(* ===== verification/Cli.v ===== *)
(** * The commands of the command line (crates/qcli-cli/src/main.rs)

    [run] and the commands it dispatches to, over a console: what [println!] and
    [eprintln!] have printed, and the writer of query results.  The file system,
    the environment, the interactive shell and the servers it starts are
    parameters. *)
From S2P Require Import Prelude Text Chars Config Arrow DriverApi Core Auth Output ReplText.
From S2P Require Import Repl FlightPolicy Http CliArgs.
From Stdlib Require Import Ascii.

Record Console (W : Type) := {
  co_out : W;
  co_printed : string;
  co_stderr : string;
}.
Arguments co_out {_}. Arguments co_printed {_}. Arguments co_stderr {_}.

(** What the commands read of the machine. *)
Record Machine := {
  env_var : string → option string;
  read_file : string → result string string;
  file_mode : string → result Z string;
  read_file_bytes : string → result string string;
  stdin : result string string;
  now_minute : string;
  session_ids : Sessions.SessionIdState;
  process_id : Z;
  elapsed_text : string;
}.

(** [print_help], line by line. *)
Definition help_lines : list string :=
  ["qcli — one query shell for cloud data platforms";
   "";
   "Usage: qcli [--config PATH] [--target TARGET]";
   "       qcli [--config PATH] <command>";
   "       qcli [--config PATH] --target TARGET (--command SQL | --file PATH) [--format FORMAT]";
   "";
   "Formats: table, vertical, csv, tsv, json, jsonl";
   "";
   "Commands:";
   "  --version            Print qcli version";
   "  config path          Print the configuration path";
   "  config check         Validate configuration and targets";
   "  config show          Show resolved configuration with secrets redacted";
   "  target list          List configured targets";
   "  target show NAME     Show one resolved target with secrets redacted";
   "  target test NAME     Test target connectivity with SELECT 1";
   "  target capabilities NAME  Show supported engine capabilities";
   "  auth key create ID   Generate an API key and Argon2id hash";
   "  serve [--bind ADDRESS] [--auth-file PATH] [--oidc-file PATH] [--trusted-proxy] [--cors-origin ORIGIN]";
   "        [--flight-bind ADDRESS] [--flight-tls-cert PATH --flight-tls-key PATH]";
   "        [--flight-trusted-proxy]";
   "        [--flight-tls-cert PATH --flight-tls-key PATH --flight-tls-client-ca PATH]";
   "        [--cluster-url POSTGRES_URL --node-id ID --result-store-url URL]";
   "        [--flight-signing-key 32_BYTE_FILE]"].

Section Cli.
Context `{ar : Arrow} {W : Type} `{!Write W}.
Context {Any : Type}.
Variable text_batch : RecordBatch → TextBatch (Any:=Any).
Variable format_any : Any → result string string.
Variable csv_text : bool → ascii → TextBatch (Any:=Any) → result string string.
Variable json_encode : TextBatch (Any:=Any) → result string string.
Variable json_parse : string → result (list Value) string.
Variable json_text : Value → string.
Variable machine : Machine.
(** [adapters()]. *)
Variable adapters : list EngineAdapter.

Abbreviation Cmd A := (M (Console W) AppError A).

Definition cli_println (text : string) : Cmd unit :=
  modify (λ c, {| co_out := co_out c; co_printed := co_printed c +:+ text +:+ Output.newline;
                  co_stderr := co_stderr c |}).
Definition cli_eprintln (text : string) : Cmd unit :=
  modify (λ c, {| co_out := co_out c; co_printed := co_printed c;
                  co_stderr := co_stderr c +:+ text +:+ Output.newline |}).

Fixpoint cli_print_lines (ls : list string) : Cmd unit :=
  match ls with
  | [] => mret tt
  | l :: ls => _ ← cli_println l; cli_print_lines ls
  end.

(** [Config::load(path)?]. *)
Definition load_config (path : string) : Cmd Config :=
  of_result (map_err ConfigFailed
    (Config_load (env_var machine) (read_file machine path) (file_mode machine path) path)).

(** [config.target(name).ok_or_else(..)?]. *)
Definition find_target (path : string) (config : Config) (name : string) : Cmd ResolvedTarget :=
  of_result (ok_or (config_target config name)
    (ConfigFailed (ConfigError_file path ("target '" +:+ name +:+ "' does not exist")))).

(** ** Showing the configuration *)

Definition property_text (e : string * ConfigValue) : string :=
  e.1 +:+ " = " +:+ display_value e.2.

Definition show_config (config : Config) : list string :=
  ["path = " +:+ config_path config]
  ++ (if bool_decide (config_defaults config = ∅) then []
      else [EmptyString; "[default]"] ++ (property_text <$> sorted_entries (config_defaults config)))
  ++ (sorted_entries (config_targets config) ≫= λ t,
        [EmptyString; "[" +:+ target_name t.2 +:+ "]"]
        ++ (property_text <$> sorted_entries (target_properties t.2))).

Definition show_target (target : ResolvedTarget) : list string :=
  ["target = " +:+ target_name target; "engine = " +:+ target_engine target]
  ++ (property_text <$> filter (λ e : string * ConfigValue, e.1 ≠ "engine")
        (sorted_entries (target_properties target))).

Definition list_targets (path : string) : Cmd unit :=
  targets ← of_result (map_err ConfigFailed
    (discover_targets (read_file machine path) (file_mode machine path) path));
  cli_print_lines ((λ t, pad_right 24 (ts_name t) +:+ " " +:+ ts_engine t) <$> targets).

Definition show_capabilities (path target_name_ : string) : Cmd unit :=
  config ← load_config path;
  target ← find_target path config target_name_;
  adapter ← of_result (ok_or (List.find (λ a, String.eqb (engine a) (target_engine target)) adapters)
             (QueryFailed (AdapterNotFound (target_engine target))));
  cli_print_lines
    (["target = " +:+ target_name_; "engine = " +:+ target_engine target]
     ++ ((λ c, AdapterCapability_as_str c +:+ " = "
            +:+ (if supports (capabilities adapter) c then "yes" else "no"))
           <$> AdapterCapability_ALL)).

(** ** Queries *)

(** [handle.next_batch()] to its end and the writing of every batch. *)
Definition write_results (format : OutputFormat) (options : DisplayOptions)
    (batches : list RecordBatch) : Cmd Z := λ c,
  match StreamOutput_new (co_out c) format options with
  | Err e => (Err (OutputFailed e), c)
  | Ok o =>
      let '(r, o) := (_ ← write_batches format_any csv_text json_encode json_parse json_text
                            (text_batch <$> batches);
                      finish_output) o in
      (map_err OutputFailed r,
       {| co_out := so_writer o; co_printed := co_printed c; co_stderr := co_stderr c |})
  end.

(** The last engine query id and the last progress of the events. *)
Definition last_query_id (events : list QueryEvent) : option string :=
  foldl (λ acc e, match e with EngineQueryId id => Some id | _ => acc end) None events.
Definition last_progress (events : list QueryEvent) : option QueryProgress :=
  foldl (λ acc e, match e with Progress p => Some p | _ => acc end) None events.

Definition progress_lines (p : QueryProgress) : list string :=
  match completed_splits p, total_splits p with
  | Some completed, Some total => ["Splits: " +:+ pretty completed +:+ "/" +:+ pretty total]
  | _, _ => []
  end
  ++ match processed_rows p, processed_bytes p with
     | Some rows, Some bytes =>
         ["Processed: " +:+ pretty rows +:+ " rows, " +:+ pretty bytes +:+ " bytes"]
     | _, _ => []
     end.

Fixpoint cli_eprint_lines (ls : list string) : Cmd unit :=
  match ls with
  | [] => mret tt
  | l :: ls => _ ← cli_eprintln l; cli_eprint_lines ls
  end.

Definition query_sql (source : QuerySource) : Cmd string :=
  match source with
  | Command sql => mret sql
  | File file =>
      of_result (map_err InputFailed
        (if String.eqb file "-" then stdin machine else read_file machine file))
  end.

(** [SessionManager::default().create(target)] and
    [QueryService::new(adapters(), 8).submit(..)?]; [i] is what the adapter observes. *)
Definition new_session (target : ResolvedTarget) : Cmd SessionSnapshot :=
  of_result (map_err QueryFailed
    (Sessions.create (env_var machine) (now_minute machine) target
       (Sessions.SessionManager_default (session_ids machine))).1).

Definition cli_submit (snapshot : SessionSnapshot) (sql : string) (i : Invocation) :
    Cmd Queries.QueryHandle :=
  of_result (map_err QueryFailed
    (Queries.submit snapshot sql i (Queries.QueryService_new adapters 8)).1).

Definition query_format (arguments : QueryArguments) (snapshot : SessionSnapshot) : OutputFormat :=
  default Output.Table
    (match qa_format arguments with
     | Some f => Some f
     | None => v ← snap_properties snapshot !! "output_format"; ok_of (OutputFormat_from_str v)
     end).

Definition run_query (path : string) (arguments : QueryArguments) (i : Invocation) : Cmd unit :=
  sql ← query_sql (qa_source arguments);
  config ← load_config path;
  target ← find_target path config (qa_target arguments);
  snapshot ← new_session target;
  handle ← cli_submit snapshot sql i;
  rendered_rows ← write_results (query_format arguments snapshot) (display_options snapshot)
                    (Queries.batches_of (Queries.qh_items handle));
  let events := Queries.events_of (Queries.qh_items handle) in
  _ ← of_result (map_err QueryFailed (Queries.finish handle));
  cli_eprint_lines
    ([pretty rendered_rows +:+ " rows"; "Query ID: " +:+ Queries.qh_id handle]
     ++ match last_query_id events with Some id => ["Engine query ID: " +:+ id] | None => [] end
     ++ match last_progress events with Some p => progress_lines p | None => [] end
     ++ ["Time: " +:+ elapsed_text machine +:+ "s"]).

Definition test_target (path target_name_ : string) (i : Invocation) : Cmd unit :=
  config ← load_config path;
  target ← find_target path config target_name_;
  snapshot ← new_session target;
  handle ← cli_submit snapshot "SELECT 1" i;
  let rows := sum_rows (Queries.batches_of (Queries.qh_items handle)) mod 2 ^ 64 in
  _ ← of_result (map_err QueryFailed (Queries.finish handle));
  cli_print_lines
    (["Target '" +:+ target_name_ +:+ "' is reachable (" +:+ target_engine target +:+ ", "
      +:+ pretty rows +:+ " test row(s))"]
     ++ match last_query_id (Queries.events_of (Queries.qh_items handle)) with
        | Some id => ["Engine query ID: " +:+ id]
        | None => []
        end).

(** ** Keys *)

Variable hash_password : string → string → result string string.
Variable encode_b64 : string → result string string.

Definition create_api_key (key_id uuid1 uuid2 uuid3 : string) : Cmd unit :=
  kh ← of_result (map_err AuthenticationFailed
    (generate_api_key_material hash_password encode_b64 key_id uuid1 uuid2 uuid3));
  let '(key, hash) := kh in
  cli_print_lines ["API key (shown once): " +:+ secret_text key;
                   "secret_hash = " +:+ dquote +:+ hash +:+ dquote].

(** ** Dispatch *)

(** [env!("CARGO_PKG_VERSION")]. *)
Variable version : string.
(** [qcli_repl::run(&config, target, adapters(), &history)] and
    [serve_gateway(path, arguments)]. *)
Variable repl_run : Config → option string → string → Cmd unit.
Variable serve_run : string → ServeArguments → Cmd unit.
(** [Path::parent]. *)
Variable parent : string → option string.
Variable uuids : string * string * string.

Definition interactive_target (command : list string) : result (option string) AppError :=
  match command with
  | [] => Ok None
  | [flag; target] =>
      if String.eqb flag "--target" then Ok (Some target)
      else Err (Usage "interactive usage: qcli [--target TARGET]")
  | _ => Err (Usage "interactive usage: qcli [--target TARGET]")
  end.

(** Whether the arguments ask for one query, for the shell or for the servers. *)
Definition asks_query (command : list string) : bool :=
  existsb (one_of ["--command"; "--file"; "--format"]) command.
Definition asks_shell (command : list string) : bool :=
  match command with [] => true | first :: _ => String.eqb first "--target" end.

(** The commands named by their words. *)
Definition run_named (config_path_ : string) (command : list string) (i : Invocation) : Cmd unit :=
  let unknown := fail (Usage "unknown command; run qcli --help for help") in
  match command with
  | [word] =>
      if one_of ["--version"; "-V"] word then cli_println ("qcli " +:+ version)
      else if one_of ["--help"; "-h"] word then cli_print_lines help_lines
      else unknown
  | [group; action] =>
      if String.eqb group "config" && String.eqb action "path" then cli_println config_path_
      else if String.eqb group "config" && String.eqb action "check" then
        config ← load_config config_path_;
        cli_println ("Configuration is valid: "
          +:+ pretty (Z.of_nat (size (config_targets config))) +:+ " target(s)")
      else if String.eqb group "config" && String.eqb action "show" then
        config ← load_config config_path_; cli_print_lines (show_config config)
      else if String.eqb group "target" && String.eqb action "list" then list_targets config_path_
      else unknown
  | [group; action; name] =>
      if String.eqb group "target" && String.eqb action "show" then
        config ← load_config config_path_;
        target ← find_target config_path_ config name;
        cli_print_lines (show_target target)
      else if String.eqb group "target" && String.eqb action "test" then
        test_target config_path_ name i
      else if String.eqb group "target" && String.eqb action "capabilities" then
        show_capabilities config_path_ name
      else unknown
  | [group; resource; action; key_id] =>
      if String.eqb group "auth" && String.eqb resource "key" && String.eqb action "create" then
        create_api_key key_id uuids.1.1 uuids.1.2 uuids.2
      else unknown
  | _ => unknown
  end.

Definition run (args : list string) (i : Invocation) : Cmd unit :=
  parsed ← of_result (parse_global_args (env_var machine) args);
  let '(config_path_, command) := parsed in
  if asks_query command then
    query ← of_result (parse_query_args command);
    run_query config_path_ query i
  else if asks_shell command then
    target ← of_result (interactive_target command);
    config ← load_config config_path_;
    repl_run config target (history_path (parent config_path_))
  else
    match command with
    | first :: rest =>
        if String.eqb first "serve" then
          arguments ← of_result (parse_serve_args rest);
          serve_run config_path_ arguments
        else run_named config_path_ command i
    | [] => run_named config_path_ command i
    end.
End Cli.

What to do: Please give back, exactly as it stands above, the stretch from the line with "(Queries.batches_of (Queries.qh_items handle));" through the line with "[flag; target] =>", and no line outside it.

Solved exercise:
                    (Queries.batches_of (Queries.qh_items handle));
  let events := Queries.events_of (Queries.qh_items handle) in
  _ ← of_result (map_err QueryFailed (Queries.finish handle));
  cli_eprint_lines
    ([pretty rendered_rows +:+ " rows"; "Query ID: " +:+ Queries.qh_id handle]
     ++ match last_query_id events with Some id => ["Engine query ID: " +:+ id] | None => [] end
     ++ match last_progress events with Some p => progress_lines p | None => [] end
     ++ ["Time: " +:+ elapsed_text machine +:+ "s"]).

Definition test_target (path target_name_ : string) (i : Invocation) : Cmd unit :=
  config ← load_config path;
  target ← find_target path config target_name_;
  snapshot ← new_session target;
  handle ← cli_submit snapshot "SELECT 1" i;
  let rows := sum_rows (Queries.batches_of (Queries.qh_items handle)) mod 2 ^ 64 in
  _ ← of_result (map_err QueryFailed (Queries.finish handle));
  cli_print_lines
    (["Target '" +:+ target_name_ +:+ "' is reachable (" +:+ target_engine target +:+ ", "
      +:+ pretty rows +:+ " test row(s))"]
     ++ match last_query_id (Queries.events_of (Queries.qh_items handle)) with
        | Some id => ["Engine query ID: " +:+ id]
        | None => []
        end).

(** ** Keys *)

Variable hash_password : string → string → result string string.
Variable encode_b64 : string → result string string.

Definition create_api_key (key_id uuid1 uuid2 uuid3 : string) : Cmd unit :=
  kh ← of_result (map_err AuthenticationFailed
    (generate_api_key_material hash_password encode_b64 key_id uuid1 uuid2 uuid3));
  let '(key, hash) := kh in
  cli_print_lines ["API key (shown once): " +:+ secret_text key;
                   "secret_hash = " +:+ dquote +:+ hash +:+ dquote].

(** ** Dispatch *)

(** [env!("CARGO_PKG_VERSION")]. *)
Variable version : string.
(** [qcli_repl::run(&config, target, adapters(), &history)] and
    [serve_gateway(path, arguments)]. *)
Variable repl_run : Config → option string → string → Cmd unit.
Variable serve_run : string → ServeArguments → Cmd unit.
(** [Path::parent]. *)
Variable parent : string → option string.
Variable uuids : string * string * string.

Definition interactive_target (command : list string) : result (option string) AppError :=
  match command with
  | [] => Ok None
  | [flag; target] =>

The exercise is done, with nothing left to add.